(Saved data entries)
+===+
(** C8: No S3 operation runs for a request that is not signed: while authentication is on, the
    handler either refuses the request (400 or 403) and leaves the objects and the keys as they
    were, or the request carries the signature of an enabled key and exactly the one operation
    that the method, the bucket, the key and the query select has run on the objects, whose
    answer is the one that is sent; a request without an Authorization header is always
    refused. The health check and the endpoint of the other nodes are apart. *)
Theorem s3_operation_needs_signature now r res g s res' g' s' :
  buckets_s3_handler true now r res (g, s) = Val (res', (g', s')) →
  rq_uri r ≠ "/health" → rq_uri r ≠ "/rpc" →
  (nonempty (get_header r "Authorization") = None → refused g g' s s' res') ∧
  (refused g g' s s' res' ∨
   ∃ sr secret sp,
     buckets_s3_parse_request r = Val (Some sr) ∧
     buckets_credentials_get_secret g (Some (sr_access_key sr)) 128 = (BUCKETS_OK, Some secret) ∧
     expected_signature sr secret = Val (inr (sr_signature sr)) ∧
     g' = buckets_credentials_touch now g (Some (sr_access_key sr)) ∧
     run_action now (s3_route sr) sr s = Val (sp, s') ∧ res' = convert_response (rq_method r) sp res).
Proof using Type.
  intros Hh Hu1 Hu2. unfold buckets_s3_handler, strcmp_eq in Hh. rewrite !bool_decide_eq_false_2 in Hh by done.
  destruct (buckets_s3_parse_request r) as [[sr|]|] eqn:Ep; cbn [c_bind] in Hh; [| |done].
  2:{ injection Hh as <- <- <-. assert (refused g g s s (buckets_http_response_error res 400 (Some "Invalid S3 request")))
        by (split_and!; [done|done|left; apply error_response_status]). by split; [|left]. }
  destruct (buckets_s3_verify_signature true now sr None g) as [[err g1]|] eqn:Ev; cbn [c_bind] in Hh; [|done].
  destruct (decide (err = BUCKETS_OK)) as [->|Herr].
  - pose proof Ev as Ev'. apply verify_accepted in Ev' as (secret & Hsec & Hexp & Eg).
    destruct (run_action now (s3_route sr) sr s) as [[sp s1]|] eqn:Er; cbn [c_bind fst snd] in Hh; [|done].
    injection Hh as <- <- <-. split.
    + intros Hn. exfalso. pose proof (unsigned_request r sr Ep Hn) as Hk. revert Ev.
      unfold buckets_s3_verify_signature. cbn [negb]. unfold strcmp_eq at 1. by rewrite bool_decide_eq_true_2.
    + right. by exists sr, secret, sp.
  - pose proof (verify_failed now sr g err g1 Ev Herr) as ->.
    assert (refused g g' s s' res') as Href.
    { assert (Val (refuse_response (rq_method r) err res, (g, s)) = Val (res', (g', s'))) as E by by destruct err.
      injection E as <- <- <-. split_and!; [done|done|right; apply refuse_response_status]. }
    by split; [|left].
Qed.

(** C16: What a client signs is served: a request that is signed as AWS describes it (the path and
    the parameters encoded, the parameters sorted and written with an equals sign, the names
    of the headers in lower case and sorted, their values trimmed), with a key that is enabled
    and whatever headers the client chose to sign, runs the operation that it asks for and
    marks the key as used, provided its parts fit the buffers of the server, and it sends its
    path, its query and the values of its headers as it signed them: the server brings none of
    them into canonical form ([query_not_sorted], [value_not_trimmed]). *)
Theorem signed_request_served now r res g s access_key region path sent datetime names sep signature c bucket key params :
  client_signs r access_key (cr_secret_key c) region path sent datetime names sep signature → signature ≠ "" →
  find_credential (g_credentials g) access_key = Some c → cr_enabled c = true →
  parse_s3_path (rq_uri r) = Some (bucket, key) → query_params (rq_uri r) = Val params →
  rq_uri r ≠ "/health" → rq_uri r ≠ "/rpc" →
  ∃ sr,
    sr_bucket sr = bucket ∧ sr_key sr = key ∧ sr_params sr = params ∧ sr_http sr = r ∧ sr_access_key sr = access_key ∧
    buckets_s3_handler true now r res (g, s)
    = (let* out := run_action now (s3_route sr) sr s in
       Val (convert_response (rq_method r) out.1 res, (buckets_credentials_touch now g (Some access_key), out.2))).
Proof using All.
  intros Hsigns Hsne Hc Hen Hpath Hparams Hu1 Hu2.
  pose proof Hsigns as [_ _ [Hdate Hdl] _ _ _ _ Hparts (Hak & Hreg & Hsec) Hauth _ _].
  set (content_type := match nonempty (get_header r "Content-Type") with Some ct => strncpy 127 ct | None => "" end).
  exists (S3Request bucket key content_type (user_meta_headers (rq_headers r)) access_key signature (aws_signed_headers names) datetime region params r).
  split_and!; [done..|].
  unfold buckets_s3_handler, strcmp_eq. rewrite !bool_decide_eq_false_2 by done.
  unfold buckets_s3_parse_request. rewrite Hpath, Hparams. cbn [c_bind]. fold content_type. unfold header_date.
  assert (∀ s, s ≠ "" → nonempty (Some s) = Some s) as Hne by (by intros [|? ?]).
  assert (aws_authorization sep access_key (strncpy 8 datetime) region (aws_signed_headers names) signature ≠ "") as Hane by done.
  unfold get_header. rewrite Hauth, (Hne _ Hane), (parse_authorization _ _ _ _ _ _ Hparts). cbv iota zeta.
  cbn [au_access_key au_signature au_signed_headers au_region].
  rewrite Hdate, Hne by (intros ->; cbn in Hdl; lia).
  rewrite (strncpy_short 63 datetime), (strncpy_short 63 region);
    [|destruct Hparts as [_ _ _ [Hrl _] _ _]; unfold strlen in *; lia|unfold strlen in *; lia].
  cbv iota. set (sr := S3Request _ _ _ _ _ _ _ _ _ _ _). cbn [c_bind].
  assert (buckets_s3_verify_signature true now sr None g = Val (BUCKETS_OK, buckets_credentials_touch now g (Some access_key))) as ->.
  { unfold buckets_s3_verify_signature, strcmp_eq. cbn [negb sr_access_key sr_signature sr_date sr]. subst sr.
    cbn [sr_access_key sr_signature sr_date].
    rewrite !bool_decide_eq_false_2 by (done || intros ->; cbn in Hdl; lia).
    cbn [nonempty]. unfold buckets_credentials_get_secret. change (128 =? 0)%nat with false. cbv iota.
    rewrite Hc, Hen. cbn [negb]. rewrite strncpy_short by (unfold strlen in *; lia).
    erewrite expected_signature_client; [|exact Hsigns|done..]. cbn [c_bind].
    by rewrite (proj2 (signatures_match_eq _ _)). }
  done.
Qed.
End Properties.

(** ** A server that runs *)

(** A digest of 32 bytes; the laws ask for no more. *)
Definition toy_digest (x : string) : string :=
  String.string_of_list_ascii
    ((λ i, ascii_of_N (foldl (λ acc c, (acc * (N.of_nat i + 31) + N_of_ascii c) mod 256) 7 (String.list_ascii_of_string x))%N)
       <$> seq 0 32).

#[local] Instance toy_crypto : Crypto := {|
  evp_sha256 x := Some (toy_digest x);
  HMAC k x := Some (toy_digest (k +:+ String LF x))
|}.

Lemma strlen_toy x : strlen (toy_digest x) = 32%nat.
Proof. reflexivity. Qed.

#[local] Instance toy_crypto_laws : CryptoLaws.
Proof. split; [intros x d [= <-]|intros k x d [= <-]]; apply strlen_toy. Qed.

(** The operations are recorded. *)
#[local] Instance logged_ops : S3Ops := {|
  s3_state := list (s3_op * string * string);
  s3_run op r sp s := Val (sp, s ++ [(op, sr_bucket r, sr_key r)]);
  buckets_rpc_http_handler r res s := Val (res, s)
|}.

Definition no_calls : @s3_state logged_ops := [].

Definition example_keys : cred_store := CredStore g_default_credentials 32 ".buckets.sys/credentials.json" true.

(** The headers that the client signs, as it names them. *)
Definition example_names : list string := ["X-Amz-Date"; "Host"; "X-Amz-Content-Sha256"].

Definition example_params : list (string * string) := [("versionId", "3"); ("a b", "")].

(** The headers of a request that declares the hash of an empty body. *)
Definition plain_headers : list (string * string) :=
  [("Host", "localhost:9000"); ("X-Amz-Date", "20260101T000000Z");
   ("X-Amz-Content-Sha256", bytes_to_hex (toy_digest ""))].

Definition example_canonical : string :=
  let value n := default "" (uv_http_get_header plain_headers n) in
  aws_canonical_request "GET" "/photos/cat" example_params value example_names (value "x-amz-content-sha256").

Definition example_signature : string :=
  Eval vm_compute in default "" (aws_signature "minioadmin" "20260101T000000Z" "us-east-1" example_canonical).

Definition signed_example (body : string) : http_request :=
  HttpRequest "GET" "/photos/cat?a%20b=&versionId=3"
    (plain_headers ++
     [("Authorization", aws_authorization ", " "minioadmin" "20260101" "us-east-1"
        "host;x-amz-content-sha256;x-amz-date" example_signature)])
    body.

Lemma example_signed body :
  client_signs (signed_example body) "minioadmin" "minioadmin" "us-east-1" "/photos/cat" example_params
    "20260101T000000Z" example_names ", " example_signature.
Proof.
  split.
  - right. vm_compute. reflexivity.
  - split; apply Nat.ltb_lt; vm_compute; reflexivity.
  - split; [done|]. cbn. lia.
  - by eexists.
  - by eexists.
  - split; [done|]. apply (bool_decide_unpack _). vm_compute. exact I.
  - intros n Hn. assert (n ∈ ["host"; "x-amz-content-sha256"; "x-amz-date"]) as Hin.
    { revert Hn. vm_compute. auto. }
    rewrite !elem_of_cons, elem_of_nil in Hin. destruct Hin as [->|[->|[->|[]]]]; vm_compute; reflexivity.
  - split; [by right|..]; (split; [apply Nat.ltb_lt; vm_compute; reflexivity|]); split; by vm_compute.
  - split; [done|]. split; [done|]. cbn. lia.
  - vm_compute. reflexivity.
  - by eexists.
  - split; [apply Nat.ltb_lt; vm_compute; reflexivity|].
    split; [apply Z.ltb_lt; vm_compute; reflexivity|vm_compute; reflexivity].
Qed.

Lemma signed_request_served_witness :
  ∃ sr, sr_bucket sr = "photos" ∧ sr_key sr = "cat" ∧ sr_params sr = [("a b", ""); ("versionId", "3")] ∧
    sr_http sr = signed_example "" ∧ sr_access_key sr = "minioadmin" ∧
    buckets_s3_handler true 1767225600 (signed_example "") empty_response (example_keys, no_calls)
    = (let* out := run_action 1767225600 (s3_route sr) sr no_calls in
       Val (convert_response (rq_method (signed_example "")) out.1 empty_response,
            (buckets_credentials_touch 1767225600 example_keys (Some "minioadmin"), out.2))).
Proof.
  apply (signed_request_served 1767225600 (signed_example "") empty_response example_keys no_calls "minioadmin" "us-east-1"
           "/photos/cat" example_params "20260101T000000Z" example_names ", " example_signature
           (Credential "minioadmin" "minioadmin" "Default MinIO-compatible admin" "readwrite" 0 0 true)
           "photos" "cat" [("a b", ""); ("versionId", "3")]).
  - apply example_signed.
  - done.
  - reflexivity.
  - reflexivity.
  - reflexivity.
  - vm_compute. reflexivity.
  - done.
  - done.
Defined.

(** The handler on it: the operation that ran and the status. *)
Definition example_outcome (r : http_request) : option (list (s3_op * string * string) * Z) :=
  match buckets_s3_handler true 1767225600 r empty_response (example_keys, no_calls) with
  | Val (res, (_, s)) => Some (s, rs_status res)
  | Undef => None
  end.

Lemma s3_operation_needs_signature_witness :
  refused example_keys example_keys no_calls no_calls
    (refuse_response "DELETE" BUCKETS_ERR_ACCESS_DENIED empty_response).
Proof.
  apply (s3_operation_needs_signature 1767225600 (HttpRequest "DELETE" "/photos/cat" plain_headers "") empty_response
           example_keys no_calls
           (refuse_response "DELETE" BUCKETS_ERR_ACCESS_DENIED empty_response) example_keys no_calls).
  - vm_compute. reflexivity.
  - done.
  - done.
  - reflexivity.
Defined.

(** The request as it is parsed. *)
Definition parsed_example (body : string) : s3_request :=
  match buckets_s3_parse_request (signed_example body) with
  | Val (Some sr) => sr
  | _ => S3Request "" "" "" [] "" "" "" "" "" [] (signed_example body)
  end.


(** ** What is not covered *)

(** The body is not compared with the hash that was signed. *)
Lemma body_not_compared :
  request_payload (parsed_example "tampered") = bytes_to_hex (toy_digest "") ∧
  example_outcome (signed_example "tampered") = Some ([(GetObjectVersion, "photos", "cat")], 0).
Proof. split; vm_compute; reflexivity. Qed.

(** Of a long query only the first 2047 bytes are signed. *)
Lemma query_tail_not_signed path q t1 t2 :
  no_char "?" path → (2047 ≤ strlen q)%nat →
  canonical_query (path +:+ "?" +:+ q +:+ t1) = canonical_query (path +:+ "?" +:+ q +:+ t2).
Proof.
  intros Hp Hq. unfold canonical_query.
  change (path +:+ "?" +:+ q +:+ t1) with (path +:+ String "?" (q +:+ t1)).
  change (path +:+ "?" +:+ q +:+ t2) with (path +:+ String "?" (q +:+ t2)).
  rewrite !strchr_app by done. change (str_drop 1 (String "?" ?x)) with x.
  by rewrite !strncpy_prefix by done.
Qed.

(** The query is signed as it was sent, not in the order of its names. *)
Lemma query_not_sorted :
  canonical_query "/photos?prefix=a&list-type=2" = "prefix=a&list-type=2" ∧
  aws_query [("prefix", "a"); ("list-type", "2")] = "list-type=2&prefix=a".
Proof. split; vm_compute; reflexivity. Qed.

(** Nor is a parameter without a value given its equals sign. *)
Lemma query_value_not_written :
  canonical_query "/photos?versioning" = "versioning" ∧ aws_query [("versioning", "")] = "versioning=".
Proof. split; vm_compute; reflexivity. Qed.

(** The value of a signed header is signed as it is. *)
Lemma value_not_trimmed host hash :
  let r := S3Request "" "" "" [] "" "" "" "" "" [] (HttpRequest "GET" "/" [("X-Amz-Meta-A", "b  c")] "") in
  signed_value r host hash "x-amz-meta-a" = Some "b  c" ∧ aws_trim "b  c" = "b c".
Proof. split; vm_compute; reflexivity. Qed.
+===+
In the entries above, find the line holding "(plain_headers ++" and the line holding "- split; [done|]. apply", then retype exactly those two lines and every line between them, and nothing else.

    (plain_headers ++
     [("Authorization", aws_authorization ", " "minioadmin" "20260101" "us-east-1"
        "host;x-amz-content-sha256;x-amz-date" example_signature)])
    body.

Lemma example_signed body :
  client_signs (signed_example body) "minioadmin" "minioadmin" "us-east-1" "/photos/cat" example_params
    "20260101T000000Z" example_names ", " example_signature.
Proof.
  split.
  - right. vm_compute. reflexivity.
  - split; apply Nat.ltb_lt; vm_compute; reflexivity.
  - split; [done|]. cbn. lia.
  - by eexists.
  - by eexists.
  - split; [done|]. apply (bool_decide_unpack _). vm_compute. exact I.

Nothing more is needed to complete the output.